In recent years, recreational marijuana has gained a lot of ground and edibles have become a big business. Here’s a look at their history, and how Mindy’s Chef Led Artisanal Edibles and Cresco Labs in Chicago have turned them into a blend of high art form and precise science.
Recreational marijuana is legal in the state of Illinois, and cannabis-infused edibles are more popular than ever. If you are 21 years old, you can wander into any of 21 dispensaries scattered throughout the greater Chicago area and find a plethora of edibles guaranteed to ease what ails you. Gummies, lollipops, mints, chocolates, brittle, brownies, granola, croissants, muffins, coffee, honey—the world of cannabis-infused edibles has reached a point of near-limitless possibilities. So where does it go from here?
A Chicago-based cannabis and medical marijuana company is currently working with a legendary pastry chef to answer that question, and in the process they are transforming what was once the pastime of fledgling home bakers into a new culinary artform.
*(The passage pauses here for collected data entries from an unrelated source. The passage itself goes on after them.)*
(* ===== verification/_CoqProject ===== *)
-Q . S2P
Prelude.v
CLib.v
Controller.v
Common.v
Reltime.v
Eloop.v
Wpabuf.v
Ie.v
Elems.v
Channels.v
Client.v
ClientLoop.v
Hapd.v
Dfs.v
ProbeResp.v
StaTrack.v
ProbeReq.v
EndToEnd.v
EapolAuth.v
Ieee8021x.v
DataPath.v
DataGen.v
WpaCommon.v
WpaKeys.v
Pmksa.v
WpaIe.v
WpaSm.v
WpaAuth.v
WpaSteps.v
WpaTriples.v
WpaSafety.v
WpaEnds.v
WpaFrames.v
WpaOps.v
(* ===== verification/Reltime.v ===== *)
(** * Times and ordered lists

    [struct os_reltime] of [src/utils/os.h] as a pair of seconds and
    microseconds, the order of times, and lists sorted by a relation. *)

From Stdlib Require Import ZArith Lia Sorted.
From stdpp Require Import base option list numbers decidable.
From S2P Require Import Prelude.
Local Open Scope Z_scope.

Definition os_reltime_sub (a b : Z * Z) : Z * Z :=
  let sec := fst a - fst b in
  let usec := snd a - snd b in
  if decide (usec < 0) then (sec - 1, usec + 1000000) else (sec, usec).

Definition os_reltime_expired (now ts : Z * Z) (timeout_secs : Z) : bool :=
  let age := os_reltime_sub now ts in
  bool_decide (timeout_secs < fst age) ||
  (bool_decide (fst age = timeout_secs) && bool_decide (0 < snd age)).

Definition os_reltime_before (a b : Z * Z) : bool :=
  bool_decide (fst a < fst b) || (bool_decide (fst a = fst b) && bool_decide (snd a < snd b)).

(** ** The order of times *)

Definition usec_ok (t : Z * Z) : Prop := 0 ≤ snd t < 1000000.

(** [a] is not later than [b]. *)
Definition time_le (a b : Z * Z) : Prop := fst a < fst b ∨ (fst a = fst b ∧ snd a ≤ snd b).

Lemma before_true a b : os_reltime_before a b = true ↔ time_le a b ∧ a ≠ b.
Proof.
  destruct a as [a1 a2], b as [b1 b2]. unfold os_reltime_before, time_le. cbn.
  rewrite orb_true_iff, andb_true_iff, !bool_decide_eq_true. split.
  - intros H. split; [lia|]. intros [= ]. lia.
  - intros [H Hne]. destruct (decide (a1 = b1)) as [->|]; [|lia].
    destruct (decide (a2 = b2)) as [->|]; [done|lia].
Qed.

Lemma before_false a b : os_reltime_before a b = false ↔ time_le b a.
Proof.
  destruct a as [a1 a2], b as [b1 b2]. unfold os_reltime_before, time_le. cbn.
  rewrite orb_false_iff, andb_false_iff, !bool_decide_eq_false. lia.
Qed.

#[export] Instance time_le_preorder : PreOrder time_le.
Proof.
  split; [intros [a1 a2]; unfold time_le; cbn; lia|].
  intros [a1 a2] [b1 b2] [c1 c2]. unfold time_le. cbn. lia.
Qed.

Lemma expired_earlier now a b s :
  usec_ok now → usec_ok a → usec_ok b → time_le a b →
  os_reltime_expired now b s = true → os_reltime_expired now a s = true.
Proof.
  destruct now as [n1 n2], a as [a1 a2], b as [b1 b2]. unfold usec_ok, time_le. cbn.
  intros Hn Ha Hb Hle. unfold os_reltime_expired, os_reltime_sub. cbn.
  rewrite !orb_true_iff, !andb_true_iff, !bool_decide_eq_true.
  destruct (decide (n2 - b2 < 0)), (decide (n2 - a2 < 0)); cbn; lia.
Qed.

(** ** Sorted lists *)

Lemma sorted_filter {A} (R : A → A → Prop) f l : StronglySorted R l → StronglySorted R (List.filter f l).
Proof.
  induction 1 as [|x l Hs IH Hx]; [constructor|]. cbn. destruct (f x); [|done]. constructor; [done|].
  apply List.Forall_forall. intros y [Hy _]%filter_In. rewrite List.Forall_forall in Hx. by apply Hx.
Qed.

Lemma sorted_drop {A} (R : A → A → Prop) k (l : list A) : StronglySorted R l → StronglySorted R (drop k l).
Proof. intros H. revert k. induction H; intros [|k]; cbn; try constructor; done. Qed.

Lemma sorted_snoc {A} (R : A → A → Prop) l x :
  StronglySorted R l → Forall (λ y, R y x) l → StronglySorted R (l ++ [x]).
Proof.
  induction 1 as [|y l Hs IH Hy]; intros Hx; cbn; [constructor; constructor|].
  apply Forall_cons_iff in Hx as [Hyx Hx]. constructor; [by apply IH|].
  apply Forall_app. split; [done|by constructor].
Qed.

(** Inserting before the first greater element of a sorted list *)
Lemma sorted_insert {A} (R : A → A → Prop) l1 l2 x :
  StronglySorted R (l1 ++ l2) → Forall (λ y, R y x) l1 → Forall (R x) l2 →
  StronglySorted R (l1 ++ x :: l2).
Proof.
  induction l1 as [|y l1 IH]; intros Hs H1 H2; cbn in *; [by constructor|].
  apply StronglySorted_inv in Hs as [Hs Hy]. apply Forall_cons_iff in H1 as [Hyx H1].
  constructor; [by apply IH|]. apply Forall_app in Hy as [Hy1 Hy2].
  apply Forall_app. split; [done|by constructor].
Qed.
Definition clear_changed (e : eloop_data) : eloop_data :=
  e <| readers := (readers e) <| changed := false |> |>
    <| writers := (writers e) <| changed := false |> |>
    <| exceptions := (exceptions e) <| changed := false |> |>.

Definition any_changed (e : eloop_data) : bool :=
  changed (readers e) || changed (writers e) || changed (exceptions e).

(** A turn after the check for a pending termination *)
Definition eloop_turn_body (t : turn) (s : loop) : outcome (turn_end * loop) :=
  let s := mk_loop (ev s) (program s) (fired s)
    ((select_timeout (now_before t) (ev s), now_before t, timeout (ev s)) :: waits s) in
  _ ← eloop_sock_table_set_fds (readers (ev s));
  _ ← eloop_sock_table_set_fds (writers (ev s));
  _ ← eloop_sock_table_set_fds (exceptions (ev s));
  let s := on_ev (λ e, foldl (λ e x, eloop_handle_signal x e) e (signals_in t)) s in
  if bool_decide (select_result t < 0) && negb (errno_harmless t) then Ok (Out, s)
  else
    let s := eloop_process_pending_signals (on_ev clear_changed s) in
    let s := run_timeout (now_after t) s in
    if decide (select_result t ≤ 0) then Ok (Continue, s)
    else if any_changed (ev s) then Ok (Continue, s)
    else
      let s := eloop_sock_table_dispatch EVENT_TYPE_READ (ready t EVENT_TYPE_READ) s in
      let s := eloop_sock_table_dispatch EVENT_TYPE_WRITE (ready t EVENT_TYPE_WRITE) s in
      Ok (Continue, eloop_sock_table_dispatch EVENT_TYPE_EXCEPTION (ready t EVENT_TYPE_EXCEPTION) s).

Definition eloop_turn (t : turn) (s : loop) : outcome (turn_end * loop) :=
  if pending_terminate (ev s) then
    let s := eloop_process_pending_signals s in
    if terminate (ev s) then Ok (Break, s) else eloop_turn_body t s
  else eloop_turn_body t s.

(** The condition of the [while] loop *)
Definition has_work (e : eloop_data) : bool :=
  negb (terminate e) &&
  negb (bool_decide (timeout e = []) && bool_decide (table (readers e) = []) &&
        bool_decide (table (writers e) = []) && bool_decide (table (exceptions e) = [])).

(** The loop with the turns to come *)
Fixpoint eloop_loop (ts : list turn) (s : loop) : outcome loop :=
  let stop := λ s, Ok (on_ev (λ e, e <| terminate := false |>) s) in
  if has_work (ev s) then
    match ts with
    | [] => Stuck
    | t :: ts =>
      r ← eloop_turn t s;
      match r.1 with
      | Continue => eloop_loop ts r.2
      | Break => stop r.2
      | Out => Ok r.2
      end
    end
  else stop s.
Lemma elem_ack_cases e : (∃ v, elem_ack e = Ok v) ∨ elem_ack e = Undef Overflow.
Proof.
  unfold elem_ack. rewrite cstr_upto. cbn [mbind outcome_bind].
  unfold atoi. case_decide; [left; by eexists|by right].
Qed.

(** The last, incomplete element. *)
Lemma get_ack_loop_tail fuel r mem ack :
  bytes_ok r → ie_trunc r → (length r < fuel)%nat →
  (∃ v, get_ack_loop fuel (r ++ mem) (zlen r) ack = Ok v) ∨
  ∃ u, get_ack_loop fuel (r ++ mem) (zlen r) ack = Undef u ∧
       ∃ n t, r = 221 :: n :: t ∧ 4 ≤ n ∧ zlen t < n ≤ zlen t + 2.
Proof.
  intros Hb Hr Hf. destruct fuel as [|fuel]; [lia|]. cbn [get_ack_loop].
  case_decide as H2; [|left; by eexists].
  apply zlen_2_inv in H2 as (i & n & t & ->). cbn [ie_trunc] in Hr. cbn [length] in Hf.
  unfold rd. cbn [app lookup list_lookup mbind outcome_bind]. rewrite !zlen_cons.
  destruct (decide (n ≤ 1 + (1 + zlen t))) as [Hn|Hn]; [|left; by eexists].
  assert (∀ m, get_ack_loop fuel (drop (Z.to_nat (n + 2)) (i :: n :: t ++ mem))
                 (1 + (1 + zlen t) - (n + 2)) m = Ok m) as Hend.
  { intros m. destruct fuel as [|fuel]; [lia|]. cbn [get_ack_loop]. by rewrite decide_False by lia. }
  unfold ack_one, rd. cbn [lookup list_lookup mbind outcome_bind].
  destruct (decide (i = 221)) as [->|Hi]; [|left; exists ack; apply Hend].
  unfold extract_ack_from_vendor_ie.
  destruct (decide (4 ≤ n)) as [H4|H4]; [|left; exists ack; apply Hend].
  assert (∀ o : outcome Z, o ≠ Stuck →
    (∃ v, (o ≫= λ m, get_ack_loop fuel (drop (Z.to_nat (n + 2)) (221 :: n :: t ++ mem))
                       (1 + (1 + zlen t) - (n + 2)) m) = Ok v) ∨
    ∃ u, (o ≫= λ m, get_ack_loop fuel (drop (Z.to_nat (n + 2)) (221 :: n :: t ++ mem))
                      (1 + (1 + zlen t) - (n + 2)) m) = Undef u) as Hgo.
  { intros [a|u|] Ho; cbn [mbind outcome_bind]; [left|right|done]; eauto. }
  match goal with |- (∃ v, (?o ≫= _) = _) ∨ _ => destruct (Hgo o) as [Hv|[u Hu]] end.
  - intros Ho. revert Ho. cbn [drop]. unfold slice, alloc, atoi.
    rewrite malloc_succeeds.
    repeat first [rewrite cstr_upto | progress cbn [mbind outcome_bind guard_ub]
                 | case_decide; try done].
  - by left.
  - right. exists u. split; [done|]. exists n, t. split; [done|lia].
Qed.
(* ===== verification/ClientLoop.v ===== *)
(** * The probe stuffing client: scans, retries and the main loop

    [probe_stuffing/nl_callbacks.c], [probe_stuffing/probe_stuffing.c], the
    netlink part of [probe_stuffing/utils.c] and the loops of
    [probe_stuffing/main.c]. libnl and the kernel are the environment: a call of
    [nl_recvmsgs] is a [batch], the callbacks it makes and its result, and the
    environment is the list of the batches to come. A loop that waits for more
    batches than there are is [Stuck]. *)

From Stdlib Require Import ZArith Lia Strings.String.
From stdpp Require Import base option list numbers decidable.
From S2P Require Import Prelude CLib Common Wpabuf Ie Elems Channels Client.
Local Open Scope Z_scope.

(** ** Callbacks *)

(** [struct trigger_results] *)
Record trigger_results := mk_results { done_ : bool; aborted : bool }.

#[export] Instance trigger_results_eta : Eta trigger_results :=
  λ r, mk_results (done_ r) (aborted r).

Definition NL80211_CMD_NEW_SCAN_RESULTS : Z := 34.
Definition NL80211_CMD_SCAN_ABORTED : Z := 35.

(** The callbacks of [do_probe_stuffing]: the state they share is the variable
    [err] and the structure [results]. *)
Definition cb_state : Type := Z * trigger_results.

Definition error_handler (error : Z) (st : cb_state) : cb_state := (error, st.2).
Definition finish_handler (st : cb_state) : cb_state := (0, st.2).
Definition ack_handler (st : cb_state) : cb_state := (0, st.2).

Definition callback_trigger (cmd : Z) (st : cb_state) : cb_state :=
  if decide (cmd = NL80211_CMD_SCAN_ABORTED) then (st.1, mk_results true true)
  else if decide (cmd = NL80211_CMD_NEW_SCAN_RESULTS) then (st.1, mk_results true false)
  else st.

(** The callbacks libnl makes; [EvValid] carries the command of the message. *)
Inductive nl_event : Set :=
| EvError (error : Z)
| EvFinish
| EvAck
| EvValid (cmd : Z).

Definition run_event (st : cb_state) (e : nl_event) : cb_state :=
  match e with
  | EvError error => error_handler error st
  | EvFinish => finish_handler st
  | EvAck => ack_handler st
  | EvValid cmd => callback_trigger cmd st
  end.

Definition batch : Type := list nl_event * Z.

Definition run_batch (st : cb_state) (b : batch) : cb_state := foldl run_event st b.1.

(** ** One scan *)

(** [while (err > 0) ret = nl_recvmsgs(socket, cb);] *)
Fixpoint wait_ack (batches : list batch) (st : cb_state) (ret : Z)
    : outcome (cb_state * Z * list batch) :=
  if decide (0 < st.1) then
    match batches with
    | [] => Stuck
    | b :: bs => wait_ack bs (run_batch st b) b.2
    end
  else Ok (st, ret, batches).

(** [while (!results.done) nl_recvmsgs(socket, cb);] *)
Fixpoint wait_done (batches : list batch) (st : cb_state) : outcome (cb_state * list batch) :=
  if done_ st.2 then Ok (st, batches)
  else match batches with
       | [] => Stuck
       | b :: bs => wait_done bs (run_batch st b)
       end.

Definition ENOMEM : Z := 12.

(** What the three allocations and [nl_send_auto] give. *)
Record scan_env := mk_scan_env {
  msg_alloc : bool;
  ssids_alloc : bool;
  cb_alloc : bool;
  send_ret : Z;
  recv_batches : list batch }.

Definition do_probe_stuffing (env : scan_env) : outcome Z :=
  if negb (msg_alloc env) then Ok (- ENOMEM)
  else if negb (ssids_alloc env) then Ok (- ENOMEM)
  else if negb (cb_alloc env) then Ok (- ENOMEM)
  else
  let err := 1 in
  '(st, ret, batches) ← wait_ack (recv_batches env) (err, mk_results false false) (send_ret env);
  if decide (ret < 0) then Ok ret else
  '(st, _) ← wait_done batches st;
  if aborted st.2 then Ok 1 else Ok 0.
The Cake Ball That Started It All
It is widely believed that cannabis has been consumed in India since roughly 1000 CE. Bhang, a paste made by grinding and soaking parts of the Cannabis sativa plant, can be mixed with water and consumed like an unfiltered tea, blended with curd and whey to make a beverage called bhang lassi, or combined with sugar and a clarified butter called ghee and used to make sweets.
For centuries throughout the Indian subcontinent, bhang has played a role in Ayurvedic medicine and is promoted as a remedy to physical pain and nausea. It has also been a prominent feature of various Hindu religious practices, rituals, and popular Indian festivals, like the Holi Festival held every spring.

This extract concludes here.